WORK INSTRUCTIONS: A single number is needed: how many lines of the data below contain "detail".

BEGIN STORED DATA

(* ===== verification/Errors.v ===== *)
(** The exceptions the program raises or catches.

    [domain_cls] is the class hierarchy of src/shared/errors.py with its
    class attributes; [exn] adds the exceptions of Python, the driver and
    the event loop that the code names or lets escape. *)

From stdpp Require Import base strings.
From S2P Require Import Prelude.

Inductive domain_cls : Set :=
| DomainError
| NotFoundError
| ConflictError
| InvariantViolationError
| PermissionDeniedError
| AuthenticationError
| PayloadTooLargeError
| RateLimitedError
| ExternalServiceError
| PaymentProviderError
| StripeTransientError        (* src/core/billing/adapters/stripe.py *)
| NotificationChannelError
| ChannelTemporaryError       (* src/core/notifications/ports.py *)
| ChannelPermanentError
| StorageError                (* src/core/files/ports.py *)
| WebhookVerificationError
| CircuitOpenError.

#[export] Instance domain_cls_eq_dec : EqDecision domain_cls.
Proof. solve_decision. Defined.

(** The base class of each class ([None]: Exception). *)
Definition parent (c : domain_cls) : option domain_cls :=
  match c with
  | DomainError => None
  | PaymentProviderError | NotificationChannelError | CircuitOpenError | StorageError =>
      Some ExternalServiceError
  | ChannelTemporaryError => Some NotificationChannelError
  | StripeTransientError => Some PaymentProviderError
  | _ => Some DomainError
  end.

(** [isinstance]: the hierarchy is four levels deep. *)
Fixpoint ancestors (depth : nat) (c : domain_cls) : list domain_cls :=
  c :: match depth, parent c with
       | S n, Some p => ancestors n p
       | _, _ => []
       end.
Definition subclass (c d : domain_cls) : bool := bool_decide (d ∈ ancestors 3 c).

Definition code (c : domain_cls) : string :=
  match c with
  | DomainError => "domain_error"
  | NotFoundError => "not_found"
  | ConflictError => "conflict"
  | InvariantViolationError => "invariant_violation"
  | PermissionDeniedError => "permission_denied"
  | AuthenticationError => "authentication_failed"
  | PayloadTooLargeError => "payload_too_large"
  | RateLimitedError => "rate_limited"
  | ExternalServiceError => "external_service_error"
  | PaymentProviderError | StripeTransientError => "payment_provider_error"
  | NotificationChannelError | ChannelTemporaryError => "notification_channel_error"
  | ChannelPermanentError => "notification_undeliverable"
  | StorageError => "storage_error"
  | WebhookVerificationError => "webhook_verification_failed"
  | CircuitOpenError => "circuit_open"
  end.

Definition message_key (c : domain_cls) : string :=
  match c with
  | ChannelPermanentError => "errors.notification_channel_error"
  | _ => "errors." +:+ code c
  end.

(** [PaymentProviderError] and [NotificationChannelError] inherit 502. *)
Definition http_status (c : domain_cls) : Z :=
  match c with
  | DomainError => 400
  | NotFoundError => 404
  | ConflictError => 409
  | InvariantViolationError => 422
  | PermissionDeniedError => 403
  | AuthenticationError => 401
  | PayloadTooLargeError => 413
  | RateLimitedError => 429
  | ExternalServiceError | PaymentProviderError | StripeTransientError
  | NotificationChannelError | ChannelTemporaryError | StorageError => 502
  | ChannelPermanentError => 422
  | WebhookVerificationError => 403
  | CircuitOpenError => 503
  end.

Inductive exn : Set :=
| EDomain (c : domain_cls) (detail : string)
| EIntegrity                  (* sqlalchemy.exc.IntegrityError *)
| EValue                      (* ValueError *)
| EKey                        (* KeyError *)
| EType                       (* TypeError *)
| EAttribute                  (* AttributeError *)
| ERuntime                    (* RuntimeError *)
| ELookup                     (* LookupError *)
| EOverflow                   (* OverflowError *)
| EDecimal                    (* decimal.InvalidOperation *)
| EMultipleResults            (* sqlalchemy.exc.MultipleResultsFound *)
| ENoResult                   (* sqlalchemy.exc.NoResultFound *)
| ETimeout (msg : string)     (* TimeoutError *)
| EConnection (msg : string)  (* ConnectionError *)
| EOS (msg : string)          (* OSError *)
| EOther (msg : string)       (* any other Exception *)
| ERetry (defer : Z)          (* arq.worker.Retry *)
| ECancelled.                 (* asyncio.CancelledError, not an Exception *)

#[export] Instance exn_eq_dec : EqDecision exn.
Proof. solve_decision. Defined.

Definition is_domain (e : exn) : bool :=
  match e with EDomain _ _ => true | _ => false end.

Definition is_invariant_violation (e : exn) : bool :=
  match e with EDomain c _ => subclass c InvariantViolationError | _ => false end.

(** [str(exc)] of a domain error: the detail, or the code when it is empty. *)
Definition exn_str (c : domain_cls) (detail : string) : string :=
  if bool_decide (detail = "") then code c else detail.

(** Every domain error is a [DomainError], and the hierarchy is transitive. *)
Lemma subclass_root c : subclass c DomainError = true.
Proof. by destruct c. Qed.

(** ** Results that may raise *)

Definition need {A} (o : option A) (e : exn) : res exn A :=
  match o with Some a => Ok a | None => Raise e end.
Definition rbind {A B} (r : res exn A) (k : A -> res exn B) : res exn B :=
  match r with Ok a => k a | Raise e => Raise e end.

END STORED DATA

SOLUTION TO THIS TASK: 4